Was Canon angeht, so sind die bei den Scannern anscheinend sehr restriktiv was die Weitergabe von technischen Details angeht. Alles was bis jetzt mit dem N650U funktioniert, basiert auf unter Windows mitgelesenen USB-Transfers. Ich bin kein Software-Entwickler, aber ich habe schon öfter mal mit ähnlichen Traces Fehler suchen dürfen. Selbst wenn  man eine Dokumentation zu dem Protokoll hat, ist das ein mühseliges Geschäft  :Sad: 

Aber einer der Entwickler soll jetzt tatsächlich Docs von Canon bekommen haben, vieleicht wirds ja noch was.

EDIT:

Es ist tatsächlich was geworden  :Smile: 

Ich habe mir gerade mal die neuesten Sane-Backends installiert und der N650U scannt jetzt auch mit 600dpi  :Smile: 

leider gibt es die noch nicht als ebuild für Gentoo, aber Hauptsache es geht   :Laughing: 

----------

## Esmeralda

 *awiesel wrote:*   

> Ein man devfsd hilft weiter, am Ende findet sich auch ein Link.
> 
> 

 

Ah, danke, werde ich mir ansehen!

 *awiesel wrote:*   

> 
> 
> Was /dev/usb/scanner0 angeht, so wird dieses Device ja erst beim Laden des Moduls erzeugt und vom devfsd mit den in der /etc/devfs.d/usbscanner hinterlegten Rechten versorgt.

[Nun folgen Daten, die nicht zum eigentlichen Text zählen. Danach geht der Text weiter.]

(** C1 (what the code does instead). Whenever an iteration of a worker
    completes an episode, the worker does not reach the two queue puts: the
    seven-component result of [play_one_episode] is unpacked into four
    targets, the resulting [ValueError] is not a [RuntimeError], and the
    thread ends with it, leaving both queues as they were. *)
Theorem worker_completed_episode_raises {St Obs} (cfg : config St Obs)
    (stopped : bool) (_func : Predictor Obs) (player : St) (ob : Obs)
    (sum_r : Q) (ret : list value) (player' : St) (q q_dist : Queue.t) :
  loop_body (player_env cfg) (Worker_func stopped _func) false player ob sum_r
  = Ok (Return ret player') ->
  worker_step cfg stopped _func (WEpisode player ob sum_r) q q_dist
  = Some (WRaised (Exn ValueError "wrong number of values to unpack (expected 4)"),
          q, q_dist).
Proof. apply worker_step_completed. Qed.

Lemma worker_completed_episode_raises_witness :
  loop_body Stub.env (Worker_func false Stub.pred) false 1%nat 1%nat 1
  = Ok (Return Stub.ret 2%nat)
  /\ worker_step (Stub.cfg 1 1) false Stub.pred (WEpisode 1%nat 1%nat 1)
                 Queue.new Queue.new
     = Some (WRaised (Exn ValueError "wrong number of values to unpack (expected 4)"),
             Queue.new, Queue.new).
Proof.
  assert (H : loop_body Stub.env (Worker_func false Stub.pred) false 1%nat 1%nat 1
              = Ok (Return Stub.ret 2%nat)) by (vm_compute; reflexivity).
  split; [exact H|].
  exact (worker_completed_episode_raises (Stub.cfg 1 1) false Stub.pred
           1%nat 1%nat 1 Stub.ret 2%nat Queue.new Queue.new H).
Defined.
(** C5, refuted as it stands: [2^63] is a [size_t] value, a power of two
    and at least 2, and the condition of the [assert] holds for it, yet
    no queue is constructed: the vector's constructor, which runs first,
    throws [std::length_error], whatever the platform's [max_size()]
    within the address space.  Where the allocator has room for 1024
    cells only, the capacity 65536 ends in [std::bad_alloc]; and in a
    build with [NDEBUG] the capacity 3 is not rejected. *)
Lemma construction_rejects_large_power_of_two :
  is_size_t (2 ^ 63) /\ 2 <= 2 ^ 63 /\ is_pow2 (2 ^ 63) /\
  valid_buffer_size (2 ^ 63) = true /\
  (forall debug room max_size,
     max_size <= VECTOR_MAX_SIZE_BOUND ->
     MPMCQueue_construct 0 (mkPlatform debug max_size room) (2 ^ 63) = LengthError) /\
  MPMCQueue_construct 0 (mkPlatform false VECTOR_MAX_SIZE_BOUND (2 ^ 63)) (2 ^ 63) =
    LengthError /\
  MPMCQueue_construct 0 (mkPlatform false VECTOR_MAX_SIZE_BOUND 1024) 65536 =
    BadAlloc /\
  MPMCQueue_construct 0 (mkPlatform true VECTOR_MAX_SIZE_BOUND 1024) 3 =
    Constructed (mkQueue [mkCell 0 0; mkCell 1 0; mkCell 2 0] 2 0 0).
Proof.
  split; [size_t_range|]. split; [vm_compute; discriminate|].
  split; [exists 63; split; [lia|reflexivity]|].
  split; [vm_compute; reflexivity|].
  split; [|split; [|split]; vm_compute; reflexivity].
  intros debug room max_size Hmax. rewrite MPMCQueue_construct_cases. simpl.
  rewrite (proj2 (Z.ltb_lt max_size (2 ^ 63))); [reflexivity|].
  assert (VECTOR_MAX_SIZE_BOUND < 2 ^ 63) by (vm_compute; reflexivity). lia.
Qed.
(** * Imgur downloader: a shallow embedding of
      [src/data_curation/downloading/imgur_downloader.py]

    The pure helpers ([clasify_url], [find_image_url_extension]) are Rocq
    functions over [string].  The three download operations are computations
    in a state-and-exception monad over a [World] (file system, log of HTTP
    calls, console), parameterised by an [Env] that answers for the external
    collaborators (HTTP client, image codec, HTML parser, [open] and the
    operating system's resolution of paths). *)

From Stdlib Require Import ZArith Ascii DecimalString.
From stdpp Require Import base option list gmap strings.

Local Open Scope char_scope.
Local Open Scope stdpp_scope.

(** ** Python values and exceptions *)

(** The values that flow through the module where the source is not uniformly
    typed: [clasify_url] returns a [str] or the [int] [-1], and
    [get_imgur_album_info] returns a [str] or [None]. *)
Inductive pyval : Type :=
  | PyNone
  | PyInt (z : Z)
  | PyStr (s : string).

(** Python's [==] on these values: values of different types are unequal. *)
Definition py_eq (a b : pyval) : bool :=
  match a, b with
  | PyNone, PyNone => true
  | PyInt x, PyInt y => Z.eqb x y
  | PyStr x, PyStr y => String.eqb x y
  | _, _ => false
  end.

(** An instance of (a subclass of) Python's [Exception]; [str(e)] is
    [exn_msg e]. *)
Record exn : Type := Exception { exn_msg : string }.

Inductive result (A : Type) : Type :=
  | Ret (a : A)
  | Raise (e : exn).
Arguments Ret {A} a.
Arguments Raise {A} e.

(** ** String primitives *)

Module PyStr.

(** [needle in hay] on [str]. *)
Fixpoint str_in (needle hay : string) : bool :=
  String.prefix needle hay ||
  match hay with
  | EmptyString => false
  | String _ hay' => str_in needle hay'
  end.

(** [s.split(sep)] for a one-character separator: never the empty list. *)
Fixpoint split (sep : ascii) (s : string) : list string :=
  match s with
  | EmptyString => [EmptyString]
  | String c s' =>
      if Ascii.eqb c sep then EmptyString :: split sep s'
      else match split sep s' with
           | x :: xs => String c x :: xs
           | [] => [String c EmptyString]
           end
  end.

(** [str(n)] for an [int]. *)
Definition str_of_int (z : Z) : string := NilZero.string_of_int (Z.to_int z).

(** [posixpath.join(a, b)] as [os.path.join] is used in the source. *)
Definition os_path_join (a b : string) : string :=
  if String.prefix "/" b then b
  else if String.eqb a "" || String.eqb (String.substring (String.length a - 1) 1 a) "/"
       then a +:+ b
       else a +:+ "/" +:+ b.

Fixpoint forallb (p : ascii -> bool) (s : string) : bool :=
  match s with
  | EmptyString => true
  | String c s' => p c && forallb p s'
  end.

(** The longest prefix of [s] whose characters satisfy [p], and the rest. *)
Fixpoint span (p : ascii -> bool) (s : string) : string * string :=
  match s with
  | String c s' =>
      if p c then let (run, rest) := span p s' in (String c run, rest)
      else (EmptyString, s)
  | EmptyString => (EmptyString, EmptyString)
  end.

End PyStr.

(** ** Regular expressions, as backtracking matchers

    A pattern is embedded as a matcher in continuation-passing style, which is
    how a backtracking engine such as Python's [re] explores a pattern: a
    matcher consumes a prefix of the input and hands the rest, together with
    the text of capture group 1, to its continuation; when the continuation
    fails the matcher tries its next alternative. *)

Module Re.

(** What a successful match reports: group 1 and the input after the match. *)
Definition found : Type := option string * string.
Definition cont : Type := option string -> string -> option found.
Definition matcher : Type := cont -> cont.

Definition is_alnum (c : ascii) : bool :=
  let n := nat_of_ascii c in
  (Nat.leb 97 n && Nat.leb n 122) || (Nat.leb 65 n && Nat.leb n 90)
  || (Nat.leb 48 n && Nat.leb n 57).

Definition LF : ascii := "010".

(** [.] without [re.DOTALL]: any character but a line feed. *)
Definition is_dot (c : ascii) : bool := negb (Ascii.eqb c LF).
(** * DreamerV2 agent with isometric regularisation: [dreamerv2/agent.py]

    A shallow embedding of the tensor programs of [WorldModel] and
    [ActorCritic] and the properties their documentation states.

    Conventions of the embedding.
    - Tensor entries are exact rationals ([Qc]); rounding of float16/32 and
      the special values NaN and Inf are outside the model.
    - A tensor whose leading axes are (time, batch) is a list of rows, one
      row per time step, a row holding one entry per batch item.
    - [tf.stop_gradient] is the identity on values; the flow of gradients
      is not part of the value semantics.
    - Random draws ([sample], [tf.random.*]) are arguments of the function
      that consumes them.
    - Networks, distributions, optimizers and the RSSM live in the package
      [common], and appear as record fields. *)

From Stdlib Require Import ZArith QArith Qcanon Lia Ring Field.
From stdpp Require Import base gmap strings list numbers.

Local Open Scope Qc_scope.

(** ** Errors *)

Inductive Error : Type :=
  | AssertionError (msg : string)
  | KeyError (key : string)
  | NotImplementedError (msg : string)
  | IndexError (msg : string)
  | InvalidArgumentError (msg : string)
  | ZeroDivisionError (msg : string).

Inductive result (A : Type) : Type :=
  | Ok (a : A)
  | Raise (e : Error).
Arguments Ok {A} a.
Arguments Raise {A} e.

#[global] Instance result_ret : MRet result := fun _ a => Ok a.
#[global] Instance result_bind : MBind result := fun _ _ k m =>
  match m with
  | Ok a => k a
  | Raise e => Raise e
  end.

Definition getitem {V} (d : gmap string V) (key : string) : result V :=
  match d !! key with
  | Some v => Ok v
  | None => Raise (KeyError key)
  end.

(** ** Tensors *)

Abbreviation Row := (list Qc).
Abbreviation Seq2 := (list (list Qc)).

Definition Qc_of_nat (n : nat) : Qc := Qc_of_Z (Z.of_nat n).

Definition stop_gradient {A} (x : A) : A := x.

Definition radd (x y : Row) : Row := zip_with Qcplus x y.
Definition rsub (x y : Row) : Row := zip_with Qcminus x y.
Definition rmul (x y : Row) : Row := zip_with Qcmult x y.
Definition rscale (c : Qc) (x : Row) : Row := map (Qcmult c) x.

Definition tadd (x y : Seq2) : Seq2 := zip_with radd x y.
Definition tsub (x y : Seq2) : Seq2 := zip_with rsub x y.
Definition tmul (x y : Seq2) : Seq2 := zip_with rmul x y.
Definition tscale (c : Qc) (x : Seq2) : Seq2 := map (rscale c) x.

Definition reduce_sum (x : list Qc) : Qc := foldr Qcplus 0 x.
(** The mean of an empty tensor, NaN in TensorFlow, is [0 / 0 = 0] here. *)
Definition reduce_mean (x : list Qc) : Qc :=
  reduce_sum x / Qc_of_nat (length x).
(** [x.mean()] of a rank-2 tensor: all entries, divided by their number. *)
Definition mean2 (x : Seq2) : Qc := reduce_mean (concat x).

(** [x[t][b]], 0 outside the tensor. *)
Definition at2 (x : Seq2) (t b : nat) : Qc :=
  default 0 (x !! t ≫= fun r => r !! b).

(** Shape [(T, B)]. *)
Definition has_shape (T B : nat) (x : Seq2) : Prop :=
  length x = T /\ Forall (fun r => length r = B) x.

Definition ones_like {A} (x : list (list A)) : Seq2 :=
  map (map (fun _ => 1)) x.
Definition zeros_like {A} (x : list (list A)) : Seq2 :=
  map (map (fun _ => 0)) x.

(** [x[:-1]] and [x[:-2]] along the first axis. *)
Definition drop_last {A} (n : nat) (x : list A) : list A :=
  take (length x - n) x.

(** [tf.math.cumprod(x, 0)]: [out[0] = x[0]], [out[t] = out[t-1] * x[t]]. *)
Fixpoint cumprod_from (acc : Row) (xs : Seq2) : Seq2 :=
  match xs with
  | [] => []
  | x :: xs' => let acc' := rmul acc x in acc' :: cumprod_from acc' xs'
  end.
Definition cumprod (xs : Seq2) : Seq2 :=
  match xs with
  | [] => []
  | x :: xs' => x :: cumprod_from x xs'
  end.

Inductive DType : Type :=
  | tf_bool | tf_uint8 | tf_int32 | tf_int64
  | tf_float16 | tf_float32 | tf_float64.

#[global] Instance DType_eq_dec : EqDecision DType.
Proof. solve_decision. Defined.

(** The compute element type of a mixed-precision policy is a float type. *)
Inductive FloatDType : Type := float16 | float32 | float64.

Definition float_dtype (d : FloatDType) : DType :=
  match d with
  | float16 => tf_float16
  | float32 => tf_float32
  | float64 => tf_float64
  end.

(** An array as the data pipeline hands it over: element type, shape and
    the entries in row-major order ([True] is 1, [False] is 0). *)
Record NDArray : Type := {
  nd_dtype : DType;
  nd_shape : list nat;
  nd_data : list Qc;
}.

(** [x.astype(dt)] with the entries as exact rationals: the cast is the
    identity on the values, which is what the code computes for every value
    that [dt] represents exactly (booleans, bytes, integers up to [2^p] for
    a float type of [p] significand bits).  The rounding of other values
    is not modelled, here as in the arithmetic of the tensors. *)
Definition astype (dt : DType) (x : NDArray) : NDArray :=
  {| nd_dtype := dt; nd_shape := nd_shape x; nd_data := nd_data x |}.
Definition nd_map (f : Qc -> Qc) (x : NDArray) : NDArray :=
  {| nd_dtype := nd_dtype x; nd_shape := nd_shape x;
     nd_data := map f (nd_data x) |}.
Definition tf_sign (x : Qc) : Qc :=
  if decide (x = 0) then 0 else if Qclt_le_dec 0 x then 1 else - (1).

(** ** Collaborators from [common] *)

Abbreviation Feat := (list Qc).
Abbreviation Action := (list Qc).
(** The entries of one item's latent state ([stoch], [deter], ...). *)
Abbreviation Latent := (gmap string (list Qc)).
Definition Seed := nat.

(** A distribution over a (time, batch) tensor of scalars. *)
Record Dist : Type := {
  d_log_prob : NDArray -> Seq2;
  d_mean : Seq2;
  d_mode : Seq2;
}.

(** The action distribution of the actor on one batch row and on a
    (time, batch) sequence of features. *)
Record StepPolicy : Type := {
  sp_mode : list Action;
  sp_sample : Seed -> list Action;
}.
Record SeqPolicy : Type := {
  log_prob : list (list Action) -> Seq2;
  entropy : Seq2;
}.
Record Actor : Type := {
  actor_step : list Feat -> StepPolicy;
  actor_seq : list (list Feat) -> SeqPolicy;
}.

Definition MLP := list (list Feat) -> Dist.

(** The decoder returns a dictionary of distributions. Of [estim_obs] the
    program uses the batch Jacobian that [tape.batch_jacobian] computes at
    a batch of latent points, of shape (batch, obs_dim, latent_dim). *)
Record Decoder : Type := {
  decoder_call : list (list Feat) -> list (string * Dist);
  estim_obs_jacobian : list Feat -> list (list (list Qc));
}.

(** [get_feat] concatenates the entries of one item's state; [img_step]
    reads the latent entries of the batch of states it is given. *)
Record RSSM : Type := {
  get_feat : Latent -> Feat;
  img_step : list Latent -> list Action -> list Latent;
  observe : NDArray -> NDArray -> NDArray -> option (list Latent) ->
            list (list Latent) * list (list Latent);
  kl_loss : list (list Latent) -> list (list Latent) -> NDArray * Seq2;
  dist_entropy : list (list Latent) -> Seq2;
}.

(** ** Configuration *)

Record Config : Type := {
  discount : Qc;
  pred_discount : bool;
  grad_heads : list string;
  clip_rewards : string;
  loss_scales : gmap string Qc;
  compute_dtype : FloatDType;
  actor_grad : string;
  actor_grad_mix : nat -> Qc;
  actor_ent : nat -> Qc;
  discount_lambda : Qc;
  imag_horizon : nat;
  slow_target : bool;
  slow_target_update : Z;
  slow_target_fraction : Qc;
}.

(** [common.schedule(spec, step)] with the spec already parsed. *)
Definition schedule (spec : nat -> Qc) (step : nat) : Qc := spec step.

(** ** [common.lambda_return] *)

Module common.

(** Modelled from the spec: [common.lambda_return] is defined in the
    package [common]. Working backward from the bootstrap value,
    [return[t] = reward[t] + discount[t] * ((1-lambda)*value[t+1] +
    lambda*return[t+1])] with [return[last] = bootstrap]; past the last
    value the next value is the bootstrap. The result has one row per
    reward row. *)
Fixpoint lambda_return (reward value pcont : Seq2) (bootstrap : Row)
    (lambda_ : Qc) : Seq2 :=
  match reward, value, pcont with
  | r :: reward', _ :: value', d :: pcont' =>
      let returns := lambda_return reward' value' pcont' bootstrap lambda_ in
      let next_value := hd bootstrap value' in
      let next_return := hd bootstrap returns in
      radd r (rmul d (radd (rscale (1 - lambda_) next_value)
                           (rscale lambda_ next_return)))
        :: returns
  | _, _, _ => []
  end.

End common.

(** ** WorldModel *)

Module WorldModel.

(** [self.heads]: the keys are fixed by [__init__]. *)
Record Heads : Type := {
  head_decoder : Decoder;
  head_reward : MLP;
  head_discount : option MLP;
}.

Läuft der devfsd überhaupt?
> 
> 

 

Ja.

 *awiesel wrote:*   

> 
> 
> und steht in der /etc/devfsd.conf am Ende
> 
> 

 

Ja. Trotzdem will er nicht wie ich will...

 *awiesel wrote:*   

> 
> 
> Was Canon angeht, so sind die bei den Scannern anscheinend sehr restriktiv was die Weitergabe von technischen Details angeht. Alles was bis jetzt mit dem N650U funktioniert, basiert auf unter Windows mitgelesenen USB-Transfers. Ich bin kein Software-Entwickler, aber ich habe schon öfter mal mit ähnlichen Traces Fehler suchen dürfen. Selbst wenn  man eine Dokumentation zu dem Protokoll hat, ist das ein mühseliges Geschäft 
> 
> Aber einer der Entwickler soll jetzt tatsächlich Docs von Canon bekommen haben, vieleicht wirds ja noch was.
> ...

 

Hey, klasse, herzlichen Glückwunsch!!!   :Laughing: 

----------

## ralle

Tach zusammen!

Hab ein ähnliches Problem mit meinem Canon N1240U, hier erst mal die wichtigsten Outputs:

root@bart ralph # cat /proc/bus/usb/devices

T:  Bus=01 Lev=00 Prnt=00 Port=00 Cnt=00 Dev#=  1 Spd=12  MxCh= 2

B:  Alloc= 11/900 us ( 1%), #Int=  1, #Iso=  0

D:  Ver= 1.00 Cls=09(hub  ) Sub=00 Prot=00 MxPS= 8 #Cfgs=  1

P:  Vendor=0000 ProdID=0000 Rev= 0.00

S:  Product=USB UHCI Root Hub

S:  SerialNumber=1480

C:* #Ifs= 1 Cfg#= 1 Atr=40 MxPwr=  0mA

I:  If#= 0 Alt= 0 #EPs= 1 Cls=09(hub  ) Sub=00 Prot=00 Driver=hub

E:  Ad=81(I) Atr=03(Int.) MxPS=   8 Ivl=255ms

T:  Bus=01 Lev=01 Prnt=01 Port=00 Cnt=01 Dev#=  4 Spd=12  MxCh= 0

D:  Ver= 1.10 Cls=ff(vend.) Sub=00 Prot=00 MxPS= 8 #Cfgs=  1

P:  Vendor=04a9 ProdID=220e Rev= 1.00

S:  Manufacturer=Canon

S:  Product=CanoScan

C:* #Ifs= 1 Cfg#= 1 Atr=a0 MxPwr=500mA

I:  If#= 0 Alt= 0 #EPs= 3 Cls=ff(vend.) Sub=00 Prot=ff Driver=usbscanner

E:  Ad=81(I) Atr=03(Int.) MxPS=   1 Ivl=16ms

E:  Ad=82(I) Atr=02(Bulk) MxPS=  64 Ivl=0ms

E:  Ad=03(O) Atr=02(Bulk) MxPS=  64 Ivl=0ms

-------------------------------------

root@bart ralph # sane-find-scanner

  # No SCSI scanners found. If you expected something different, make sure that

  # you have loaded a SCSI driver for your SCSI adapter.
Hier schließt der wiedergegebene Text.